The free rat, occasionally hearing distress calls from its compatriot, learned to open the cage and did so with greater efficiency over time. It would release the other animal even if there wasn’t the payoff of a reunion with it. Astonishingly, if given access to a small hoard of chocolate chips, the free rat would usually save at least one treat for the captive — which is a lot to expect of a rat.
The researchers came to the unavoidable conclusion that what they were seeing was empathy — and apparently selfless behavior driven by that mental state.
“There is nothing in it for them except for whatever feeling they get from helping another individual,” said Peggy Mason, the neurobiologist who conducted the experiment along with graduate student Inbal Ben-Ami Bartal and fellow researcher Jean Decety.

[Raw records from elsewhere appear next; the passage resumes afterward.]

(** ** When a run completes *)

(** X8.  A run returns a state exactly when the input has a query, the
    classifier returns for it, and either the sentiment returned is
    "Negative" or the generating model returns for the prompt made of
    the returned category and the query.  Nothing else can make a run
    fail: not the lookups of category and sentiment, not the router, not
    the persistence step. *)
Theorem run_completes_iff (w : World) (s : State) :
  (∃ final, value (graph_invoke w s) = inr final)
  ↔ ∃ q qd, s !! "query" = Some q
            ∧ chain_invoke w q = Returned qd
            ∧ (sentiment qd = "Negative"
               ∨ ∃ r, llm_invoke w (prompt_for (category qd) q) = Returned r).
Proof.
  split.
  - intros [final Hfinal].
    destruct (run_cases w s); cbn [value fst] in Hfinal; try discriminate;
      eauto 10.
  - intros (q & qd & Hq & Hqd & [Hneg|[r Hr]]).
    + rewrite (run_escalates w s q qd Hq Hqd Hneg). eauto.
    + destruct (decide (sentiment qd = "Negative")) as [Hneg|Hneg].
      * rewrite (run_escalates w s q qd Hq Hqd Hneg). eauto.
      * rewrite (run_answers w s q qd r Hq Hqd Hneg Hr). eauto.
Qed.
(* ===== verification/Prelude.v ===== *)
(** * passalong-server: models and proofs

    passalong-server keeps encrypted items for the devices of a household, one
    workspace per group of devices.  This library models its core, its API and
    its command line as functions one can run, and proves what makes them
    correct.  Every definition has the name of what it models, and each file
    opens by saying which source file that is; paths below are under
    [src/crates/].

    ** The program, and which file models what

    A request passes, from the outside in:

    - [Accepting.v]: connections and their handshakes; [Starting.v], [Stopping.v]:
      how the server comes to listen, and how it stops; [Server.v]: the router and the table of
      routes, request ids, the bearer layer and the janitor
      ([passalong-server-api/src/server.rs], [routes.rs], [auth.rs]);
      [Rate.v]: the limiter of failed tokens ([rate.rs]); [Net.v]: addresses as
      the standard library reads and writes them;
    - [Tls.v], [Reloading.v], [TlsDemo.v]: pins, self-signed pairs, and the
      pair in use ([tls.rs]);
    - [Handlers.v]: one handler per operation of the API and its answers
      ([handlers/], [problem.rs], [state.rs]); [Bridge.v]: bodies that arrive
      and leave in bounded pieces, and ranges ([bridge.rs]);
    - [Engines.v]: which workspaces are open
      ([passalong-server-core/src/engines.rs]);
    - [Engine.v]: one workspace, its transactions and reads (struct [Engine] of
      [workspace.rs]); a transaction loads the record from the ledger, runs a
      rule, stores the record, and then does the clean-ups the rule asked for;
    - the rules: [Rules.v] (the monad they run in, and what they share),
      [Workspace.v] (reading, deleting, encryption without re-encrypting),
      [Upload.v] (tickets, content, commits, cleaning) and [Rewrite.v] (the
      session that re-encrypts all items), from [workspace.rs], [upload.rs] and
      [rewrite.rs], over the data of [Records.v];
    - [Shelf.v]: where items are ([shelf/mod.rs], [shelf/memory.rs]);
      [FsShelf.v]: the shelf in a directory ([shelf/fs.rs]), as calls of the
      file system of [Files.v];
    - [Ledger.v]: where records are ([ledger/mod.rs], [ledger/memory.rs]), and
      [Sqlite.v]: the ledger in SQLite ([ledger/sqlite.rs]), over the tables and
      statements of [Database.v]; [Schema.v], [Migration.v]: the schema, its
      steps, and opening the database ([control/schema.rs], [ledger/sqlite.rs]);
    - [Control.v]: workspaces, keys, authentication and the audit trail
      ([control/mod.rs]);
    - [Ids.v], [Auth.v], [Random.v], [Errors.v], [Clock.v], [Config.v]: the
      modules of the core of these names; [Logs.v]: what is logged
      ([telemetry.rs], and the line of a request of [server.rs]); [Text.v]:
      what they use of [str].

    The operator works by commands ([passalong-server-cli/src/]):

    - [Commands.v]: workspaces, keys, rewrite sessions, the audit trail and
      [check] ([commands.rs], [owner.rs], [main.rs], [cli.rs]); [Output.v]: the
      times, sizes and tables they print ([output.rs]);
    - [Setup.v]: [init] and [tls] ([commands.rs]); [Letsencrypt.v]: the
      walkthrough of [tls letsencrypt] ([letsencrypt.rs]);
    - [Health.v]: [check --health] ([serve.rs]), by the client of
      [HttpClient.v] ([passalong-server-api/src/client.rs]);
    - [Plan.v], [Install.v]: what installing the service will do, and doing it
      ([service/plan.rs], [service/unit.rs], [service/mod.rs]); [Host.v]: the
      host it is done on ([service/system.rs]).

    [Prelude.v], this file, has what all share: bytes, outcomes, the state
    monad with its weakest preconditions, [u64] as the release profile
    compiles it, ordered maps, and lemmas and tactics on lists.

    ** State, errors and time

    Code that keeps state is a function from the state to an outcome and the
    state: [M E S A].  An outcome is [Ok], [Err] with the code's own error,
    [Killed] (the process died at a fault point or in the middle of a step of
    the shelf or the ledger), or [Spinning] (fuel ran out).  Whatever a step
    did before it failed stays done, unless the code rolls it back.  The clock
    is a function from how often it was looked at to the time, so that it may
    jump and go back; random bytes come from a [RandomSource]; both are
    threaded.  Integers are [N] with the wrap-around or saturation of the
    operation the code uses ([wadd], [sadd], [ssub]).  Maps are [gmap]s, and
    iteration over a [BTreeMap] goes in ascending order.  What several tasks
    do is a step relation: the bridge, the pair in use,
    connections, and the stop.

    ** Interfaces

    [ItemShelf], [Ledger], [RandomSource], [Database], [Statements], [Channel],
    [Weather], [ServerJson], [ShelfDisk], [OperatorDisk], [System], [SetupHost],
    [Network], [HttpStream], [Certificates], [Journal], [Migrating],
    [DatabaseFile], [LogWriter] and [HostCalls] are classes, as they are traits
    or libraries in the code.  [LawfulShelf] says that each operation of a
    shelf acts as [MemoryShelf], or is cut short and leaves no more than a
    named partial effect; [LawfulLedger] says that a transaction stores all of
    the record or nothing.  The rules are proved once, against these.
    [MemoryShelf] and [MemoryLedger] discharge them in [Shelf.v] and
    [Ledger.v], a directory the first in [FsDisk.v]; [Sqlite.v] discharges the second from
    [LawfulDatabase], which says what SQLite's documentation says of statements
    and transactions and is itself discharged by the tables in memory.
    [Installed.v] is proved against [LawfulSystem], which [Host.v] discharges
    from [LawfulHostCalls], what the calls of the operating system promise;
    [Tls.pairs] is the [Pairs] that it takes.  Each [Lawful...] class that
    stands for a library has an instance in memory, in the file whose name
    ends in [Demo] or beside the class.  SHA-256 and JSON are the class
    [Externals]: the theorems need nothing of them but, where it is named, that
    hashes have 32 bytes.

    ** What is shown

    The abstract specification of the rules is [Effects.v]: a transition
    system over records and shelves, with the invariants [RecOk] (the record
    is well formed) and [ShelfOk] (the shelf fits it), and [Tidy] (nothing on
    the shelf that the record does not point to, and the books equal to what
    is there).  [Workspace.v], [Upload.v] and [Rewrite.v] prove that each rule
    does no more than its effect ([.._obeys]); [Engine.v] and [Operations.v]
    carry this over the transaction, the clean-ups that may fail, kills and
    restarts.  From there:

    - [Safety.v]: after any history the record and the shelf fit; nothing is
      lost; opening repairs; answered calls keep the books;
    - [Totality.v]: where nothing fails and ids do not repeat every operation
      is answered, [beginUpload] with its search for an id included;
    - [Replays.v]: commits sent again, and commits that were killed;
    - [Decisions.v], [UploadSpec.v]: what each operation answers on each branch,
      by what its looks at the clock show ([Timed.v]); those of uploads in terms
      that are their own and not the code's, with the quota they keep to;
    - [Sessions.v]: what a rewrite session excludes, and read-only keys;
    - [Reading.v]: listings, typed prefixes, streaming, and the round trip from
      putting to reading;
    - [FsRep.v] (what a directory stands for), [FsRules.v] and [FsLaws.v] (the
      calls of the file system, one operation at a time), [FsDisk.v]: callers
      of the shelf in a directory ([Clients.v]) are served as the contract
      allows, as by the shelf in memory while nothing fails, and openings mend
      what was left; [FsDemo.v]: a commit that dies in any of its calls;
    - [Sqlite.v]: rows are read back as written, and the ledger is kept;
      [Migration.v]: a database of any release is brought up to date, or left;
    - [Keys.v], [Operators.v], [Accounts.v]: what commands store, all or
      nothing, with a row of the audit trail; who a token is from; unique names
      and ids; what engines leave alone;
    - [Tenancy.v]: a request changes nothing, or notes the last use of a key
      whose secret it has and acts in that key's workspace, and any requests by
      anybody keep every workspace sound; [Server.v]: the table of
      routes is the router;
    - [Operated.v], [Purpose.v], [OperatorDemo.v]: requests and commands in any
      order: revoked keys stay out, workspaces and sessions end on purpose
      only, a new key opens its workspace, [check] passes what is in order;
    - [Tls.v], [Reloading.v]: a pin admits its own certificates; the pair in
      use is always one that was there, and a new one is taken up, as long as
      no file is given a time and length it had before;
      [Accepting.v], [Starting.v], [Stopping.v]: silence holds up nobody, a
      server that is to speak TLS speaks nothing else, and a stop ends;
    - [HttpClient.v], [Health.v]: requests and answers are exact on the wire,
      and what is found healthy has answered 204 to a request for [/readyz] on a
      connection to this configuration's server;
    - [SetupFacts.v], [SetupDemo.v]: [init] and [tls] overwrite nothing and
      leave what they promise, line by line, where it is found again; [Letsencrypt.v]: what
      is printed to be run is run as meant;
    - [Installed.v], [Host.v] with [ServiceDemo.v], [HostDemo.v]: an install
      spares what is not its own, and finishes; a file is put in its place
      whole or not at all;
    - [Logs.v]: what is not on the list leaves no trace, and a request is one
      line whatever it sends, and is answered; [Output.v]: sizes are the nearest tenth and
      columns line up;
    - [Bridge.v], [Rate.v], [Config.v], [Clock.v], [Auth.v], [Net.v]: the
      component's own contract, against a plain reference where there is one;
    - [Corners.v]: runs that show where the code differs from its comments.

    ** Fuel and bounds

    Fuel has: the search for a new upload id, for which
    [Totality.rounds_enough] says how much is enough; the search for
    a new workspace or key id, which stops at the first id that is not taken;
    the wait for WAL mode, for which [Migration.the_wait_for_wal_ends] does;
    and the reader of chunks and the trimming of paths, which are given the
    length of their text, as [HttpClient.an_answer_always_ends] shows to be
    enough.  Of handshakes there are at most [Accepting.HANDSHAKES].  The
    theorems that count need that fewer than 2^64 bytes are stored and fewer
    than 2^64 - 1 generations were begun; they say so, and [Effects.fits] is
    that bound.

    ** Not modelled

    - concurrency inside one process: an engine is behind a lock and a
      transaction is SQLite's, so operations are sequences; what runs outside
      a transaction (putting and reading content) is one step here, where the
      code lets other operations pass between its pieces; and a command that
      runs beside the server comes between its requests;
    - of the file system: power loss (what a process sees is what it wrote,
      flushed or not), the file that a stalled write still holds after its
      upload was published, and the permissions of a shelf; a rename is one
      step, and the theorems take a [stat] to tell whether a file is there
      ([SharpWeather]), which [Corners.an_item_goes_unlisted] drops;
    - sockets, the parsing of HTTP by hyper, how axum matches a path and
      answers a method that it does not have (here: an answer 405), what
      makes a handler panic, tokio's tasks, and time-outs other than those of
      handshakes, of the health check and of the stop;
    - X.509, PEM, base64, the making of certificates and the handshakes
      themselves: parameters, rustls's and rcgen's;
    - JSON and TOML texts: serde's and toml's, so a body and a configuration
      file are the structures they decode to;
    - clap, the sentences around what is printed, the prose of the
      walkthrough, and other programs that are run; what of the events is
      logged but for the line of a request, and what the tracing library
      writes in front of it;
    - [storage_child.rs], a test's program. *)

From Stdlib Require Export Strings.Byte String Ascii.
From stdpp Require Export base numbers strings list sorting gmap fin_maps option.
From stdpp Require Export list.
Lemma contains_cons c c' s : contains c (String c' s) = Ascii.eqb c c' || contains c s.
Proof. done. Qed.
Lemma split_app_first c a b : contains c a = false → split c (a ++ String c b)%string = a :: split c b.
Proof.
  induction a as [|c' a IH]; intros Ha; [change (split c (String c b) = "" :: split c b); cbn; by rewrite Ascii.eqb_refl|].
  rewrite contains_cons, orb_false_iff in Ha. destruct Ha as [Hc Ha]. rewrite cons_app. cbn [split].
  rewrite Ascii.eqb_sym, Hc. by rewrite IH.
Qed.
Lemma split_none c a : contains c a = false → split c a = [a].
Proof.
  induction a as [|c' a IH]; intros Ha; [done|]. rewrite contains_cons, orb_false_iff in Ha. destruct Ha as [Hc Ha].
  cbn [split]. by rewrite Ascii.eqb_sym, Hc, IH.
Qed.

(** Words that are joined are split again. *)
Fixpoint join_by (c : ascii) (ws : list string) : string :=
  match ws with [] => "" | [w] => w | w :: ws => (w ++ String c (join_by c ws))%string end.
Lemma split_join c w ws : Forall (λ w, contains c w = false) (w :: ws) → split c (join_by c (w :: ws)) = w :: ws.
Proof.
  revert w. induction ws as [|w' ws IH]; intros w [Hw Hws]%Forall_cons; [by apply split_none|].
  change (join_by c (w :: w' :: ws)) with (w ++ String c (join_by c (w' :: ws)))%string.
  by rewrite split_app_first, IH.
Qed.

Lemma not_contained p c s : all_bytes p s = true → p c = false → contains c s = false.
Proof.
  intros Hs Hc. induction s as [|c' s IH]; [done|]. unfold all_bytes in Hs. cbn in Hs.
  apply andb_true_iff in Hs as [Hc' Hs]. rewrite contains_cons, (IH Hs), orb_false_r. apply Ascii.eqb_neq. congruence.
Qed.
(* ===== verification/Random.v ===== *)
(** Randomness, injected ([random.rs]): the interface [RandomSource] every
    identifier is minted through, and the reproducible [SeededRandom]. *)

From S2P Require Import Prelude.

(** [fill(&mut self, bytes: &mut [u8])]: what a slice of [n] bytes holds
    afterwards, and the source as it is then.  A slice keeps its length. *)
Class RandomSource (R : Type) := {
  fill : nat → R → list byte * R;
  fill_length n (rng : R) : length (fill n rng).1 = n;
}.

Record SeededRandom := mkSeeded { seed : N }.

Definition wmul (a b : N) : N := ((a * b) mod two64)%N.

Module SeededRandom.
Definition new (seed : N) : SeededRandom := mkSeeded seed.

(** SplitMix64, on [u64] with [wrapping_add] and [wrapping_mul]. *)
Definition next (self : SeededRandom) : N * SeededRandom :=
  let state := wadd (seed self) 0x9E3779B97F4A7C15 in
  let z := state in
  let z := wmul (N.lxor z (N.shiftr z 30)) 0xBF58476D1CE4E5B9 in
  let z := wmul (N.lxor z (N.shiftr z 27)) 0x94D049BB133111EB in
  (N.lxor z (N.shiftr z 31), mkSeeded state).

Definition low_byte (n : N) : byte := default Byte.x00 (Byte.of_N (n mod 256)).

(** [word.to_le_bytes()[..n]] *)
Fixpoint le_bytes (n : nat) (word : N) : list byte :=
  match n with
  | O => []
  | S n => low_byte word :: le_bytes n (N.shiftr word 8)
  end.

(** [for chunk in bytes.chunks_mut(8)]: whole words first, then the rest.
    [fuel] is the number of chunks, at most [n + 1]. *)
Fixpoint fill_chunks (fuel n : nat) (self : SeededRandom) : list byte * SeededRandom :=
  match fuel, n with
  | S fuel, S _ =>
      let '(word, self) := next self in
      let chunk := le_bytes (Nat.min 8 n) word in
      let '(rest, self) := fill_chunks fuel (n - Nat.min 8 n) self in
      (chunk ++ rest, self)
  | _, _ => ([], self)
  end.
End SeededRandom.

Lemma length_le_bytes n word : length (SeededRandom.le_bytes n word) = n.
Proof. revert word. induction n; intros; simpl; auto. Qed.

Lemma length_fill_chunks fuel n self :
  n ≤ fuel → length (SeededRandom.fill_chunks fuel n self).1 = n.
Proof.
  revert n self. induction fuel as [|fuel IH]; intros [|n] self Hn; try done; [lia|].
  cbn [SeededRandom.fill_chunks].
  destruct (SeededRandom.next self) as [word self'].
  specialize (IH (S n - Nat.min 8 (S n)) self' ltac:(lia)).
  destruct (SeededRandom.fill_chunks fuel _ self') as [rest self'']; cbn [fst] in IH.
  cbn [fst]. rewrite length_app, length_le_bytes, IH.
  lia.
Qed.

#[export] Instance seeded_source : RandomSource SeededRandom := {|
  fill n self := SeededRandom.fill_chunks n n self;
  fill_length n self := length_fill_chunks n n self (le_n n);
|}.

(** ** SplitMix64 does not repeat itself

    Each of its steps is a bijection of [u64]: a shift and exclusive or, and
    a product with an odd number, which has an inverse modulo 2^64. *)

Lemma lt_two64_bits a : (a < two64)%N ↔ ∀ i, (64 ≤ i)%N → N.testbit a i = false.
Proof.
  change two64 with (2 ^ 64)%N. split.
  - intros Ha i Hi. destruct (decide (a = 0%N)) as [->|Hne]; [apply N.bits_0|].
    apply N.bits_above_log2. apply N.log2_lt_pow2 in Ha; lia.
  - intros Hb. destruct (decide (a = 0%N)) as [->|Hne]; [lia|].
    apply N.log2_lt_pow2; [lia|]. apply N.nle_gt. intros Hle.
    pose proof (N.bit_log2 a Hne) as Hbit. by rewrite (Hb _ Hle) in Hbit.
Qed.

Definition xorshift (k z : N) : N := N.lxor z (N.shiftr z k).

Lemma xorshift_lt k z : (z < two64)%N → (xorshift k z < two64)%N.
Proof.
  rewrite !lt_two64_bits. intros Hz i Hi. unfold xorshift.
  rewrite N.lxor_spec, N.shiftr_spec', !Hz by lia. done.
Qed.

Lemma xorshift_inj k a b :
  (0 < k)%N → (a < two64)%N → (b < two64)%N → xorshift k a = xorshift k b → a = b.
Proof.
  intros Hk Ha Hb Heq. apply N.bits_inj. intros i. rewrite lt_two64_bits in Ha, Hb.
  assert (∀ n i, (64 ≤ i + N.of_nat n)%N → N.testbit a i = N.testbit b i) as Hall;
    [|by apply (Hall 64 i); lia].
  clear i. intros n. induction n as [|n IH]; intros i Hi; [by rewrite Ha, Hb by lia|].
  apply (f_equal (λ z, N.testbit z i)) in Heq. unfold xorshift in Heq.
  rewrite !N.lxor_spec, !N.shiftr_spec', (IH (i + k)%N) in Heq by lia.
  by destruct (N.testbit a i), (N.testbit b i), (N.testbit b (i + k)%N).
Qed.

Lemma wmul_lt a b : (wmul a b < two64)%N.
Proof. by apply N.mod_upper_bound. Qed.

Lemma wmul_inj c c' a b :
  wmul c c' = 1%N → (a < two64)%N → (b < two64)%N → wmul a c = wmul b c → a = b.
Proof.
  intros Hc Ha Hb Heq.
  assert (∀ z, (z < two64)%N → wmul (wmul z c) c' = z) as Hinv.
  { intros z Hz. unfold wmul in *. rewrite N.Div0.mul_mod_idemp_l, <- N.mul_assoc.
    rewrite <- N.Div0.mul_mod_idemp_r, Hc, N.mul_1_r. by apply N.mod_small. }
  rewrite <- (Hinv a Ha), <- (Hinv b Hb). by rewrite Heq.
Qed.

Definition mix (z : N) : N :=
  xorshift 31 (wmul (xorshift 27 (wmul (xorshift 30 z) 0xBF58476D1CE4E5B9)) 0x94D049BB133111EB).

Lemma mix_inj a b : (a < two64)%N → (b < two64)%N → mix a = mix b → a = b.
Proof.
  intros Ha Hb Heq. unfold mix in Heq.
  apply xorshift_inj in Heq; [|done|apply wmul_lt..].
  apply (wmul_inj _ 0x319642b2d24d8ec3) in Heq; [|by vm_compute|apply xorshift_lt, wmul_lt..].
  apply xorshift_inj in Heq; [|done|apply wmul_lt..].
  apply (wmul_inj _ 0x96de1b173f119089) in Heq; [|by vm_compute|by apply xorshift_lt..].
  by apply xorshift_inj in Heq.
Qed.

Lemma mix_lt z : (mix z < two64)%N.
Proof. apply xorshift_lt, wmul_lt. Qed.

Definition gamma : N := 0x9E3779B97F4A7C15.

Lemma next_mix self :
  SeededRandom.next self = (mix (wadd (seed self) gamma), mkSeeded (wadd (seed self) gamma)).
Proof. done. Qed.

Lemma fill_chunks_step fuel n self :
  SeededRandom.fill_chunks (S fuel) (S n) self =
    (SeededRandom.le_bytes (Nat.min 8 (S n)) (SeededRandom.next self).1 ++
       (SeededRandom.fill_chunks fuel (S n - Nat.min 8 (S n)) (SeededRandom.next self).2).1,
     (SeededRandom.fill_chunks fuel (S n - Nat.min 8 (S n)) (SeededRandom.next self).2).2).
Proof.
  cbn [SeededRandom.fill_chunks]. destruct (SeededRandom.next self) as [word self1].
  cbn [fst snd]. by destruct (SeededRandom.fill_chunks fuel _ self1).
Qed.

Lemma low_byte_inj a b : (a mod 256 = b mod 256 ↔ SeededRandom.low_byte a = SeededRandom.low_byte b)%N.
Proof.
  unfold SeededRandom.low_byte. split; [by intros ->|]. intros Heq.
  assert (∀ n, Byte.of_N (n mod 256) = Some (default Byte.x00 (Byte.of_N (n mod 256)))) as Hsome.
  { intros n. destruct (Byte.of_N (n mod 256)) eqn:Hn; [done|].
    apply Byte.of_N_None_iff in Hn. pose proof (N.mod_upper_bound n 256). lia. }
  pose proof (Hsome a) as Ha. rewrite Heq, <- (Hsome b) in Ha.
  apply (f_equal (default Byte.x00)) in Ha. 
  destruct (Byte.of_N (a mod 256)) eqn:Ea; [|by pose proof (Hsome a); congruence].
  destruct (Byte.of_N (b mod 256)) eqn:Eb; [|by pose proof (Hsome b); congruence].
  apply Byte.to_of_N in Ea, Eb. simpl in Ha. congruence.
Qed.

Lemma le_bytes_inj n a b :
  (a < 256 ^ N.of_nat n)%N → (b < 256 ^ N.of_nat n)%N →
  SeededRandom.le_bytes n a = SeededRandom.le_bytes n b → a = b.
Proof.
  revert a b. induction n as [|n IH]; intros a b Ha Hb Heq; [simpl in *; lia|].
  cbn [SeededRandom.le_bytes] in Heq. injection Heq as Hlow Hrest. apply low_byte_inj in Hlow.
  rewrite !N.shiftr_div_pow2 in Hrest. change (2 ^ 8)%N with 256%N in Hrest.
  rewrite Nat2N.inj_succ, N.pow_succ_r' in Ha, Hb.
  apply IH in Hrest; [|by apply N.Div0.div_lt_upper_bound..].
  rewrite (N.div_mod a 256), (N.div_mod b 256) by done. congruence.
Qed.
Definition stored (it : shelved) : StoredItem := mkStoredItem (len64 it.1) it.2.

Module MemoryShelf.
Section MemoryShelf.
Context `{Externals}.

Definition stage_create (u : UploadId) : M ApiError Shelves unit := λ sh,
  match staging sh !! u with
  | Some _ => (Ok (), sh)
  | None => (Ok (), set_staging <[u := ([], None)]> sh)
  end.

Definition write (u : UploadId) (content : Reader) (announced : N) (hashed : bool)
    : M ApiError Shelves N := λ sh,
  match staging sh !! u with
  | None => (Err NotFound, sh)
  | Some _ =>
      let '(written, hasher, bytes) :=
        pump content announced (if hashed then Some [] else None)
          (λ piece bytes, (Ok (), bytes ++ piece)) [] in
      let digest := sha256 <$> hasher in
      match staging sh !! u with
      | None => (Err NotFound, sh)
      | Some _ =>
          (written,
           set_staging <[u := if is_ok written then (bytes, digest) else ([], None)]> sh)
      end
  end.

Definition stage_write (u : UploadId) (content : Reader) (announced : N) :=
  write u content announced false.
Definition stage_write_hashed (u : UploadId) (content : Reader) (announced : N) :=
  write u content announced true.

Definition stage_digest (u : UploadId) : M ApiError Shelves (option (list byte)) := λ sh,
  (Ok (staging sh !! u ≫= snd), sh).

Definition stage_size (u : UploadId) : M ApiError Shelves (option N) := λ sh,
  (Ok (len64 ∘ fst <$> staging sh !! u), sh).
(** [Rules::session_view] and [Rules::encryption], of a record and shelves. *)
Definition session_view_of (r : WorkspaceRecord) (v : Shelves) : option SessionView :=
  match state r with
  | Settled _ => None
  | Rewriting s => Some {|
      sv_kind := kind s;
      sv_holder := holder s;
      sv_lease_expires_at := lease_expires_at s;
      sv_new_key_id := seal_key_id (next s);
      sv_new_header := seal_header (next s);
      sv_staged_ids := reverse (btree_keys (items v (staged_generation s)));
      sv_source_items := size (items v (generation r));
    |}
  end.

Definition encryption_of (r : WorkspaceRecord) (v : Shelves) : EncryptionView := {|
  ev_state := match state r, seal r with
    | Rewriting _, _ => InRewrite
    | _, Some _ => Sealed
    | _, None => Plaintext
    end;
  ev_key_id := seal_key_id <$> seal r;
  ev_header := seal_header <$> seal r;
  ev_rewrite := session_view_of r v;
|}.

(** Where an item's generation must be readable at all. *)
Definition answers {A} (f : WorkspaceRecord → Shelves → outcome ApiError A)
    : WorkspaceRecord → Shelves → outcome ApiError A → Prop := λ r v x, x = f r v ∨ interrupted x.

Ltac cut_query := intros x [->| ->]; cbn [andthenr]; unfold answers, interrupted; auto 8.

Section shared.
Context {Sh RS : Type} `{Ext : Externals} `{Shelf : !ItemShelf Sh} `{Lawful : !LawfulShelf Sh}
  `{Random : !RandomSource RS}.
Context (E : Env).

Lemma find_in_answers g ck :
  reads (Sh := Sh) (RS := RS) (find_in g ck) (answers (λ _ v, Ok (oldest_with (items v g) ck))).
Proof.
  intros r v a. unfold find_in. rule_step. apply wpr_ids; [|cut_query].
  rule_steps. split_and!; [done..|]. left. unfold oldest_with, reverse. 
  by rewrite <- rev_alt, rev_involutive.
Qed.

Lemma session_view_answers :
  reads (Sh := Sh) (RS := RS) session_view (answers (λ r v, Ok (session_view_of r v))).
Proof.
  intros r v a. unfold session_view. do 2 rule_step. cbn [andthenr].
  destruct (state r) as [sl|s] eqn:Hs.
  - rule_steps. unfold answers, session_view_of. rewrite Hs. auto.
  - rule_step. apply wpr_ids; [|cut_query]. rule_steps. apply wpr_ids; [|cut_query]. rule_steps.
    unfold answers, session_view_of. rewrite Hs, length_reverse, length_btree_keys. auto.
Qed.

“There is a common misconception that sharing and helping is a cultural occurrence. But this is not a cultural event. It is part of our biological inheritance,” she added.
Like I argued in my post on human nature, humans also inherited the same behavior which logically follows from fundamental principles based on the Universal right to life. However, the anti-social system that we currently live in corrupts human behavior starting from early childhood, resulting in the psychopathic behavior that’s currently prevalent worldwide.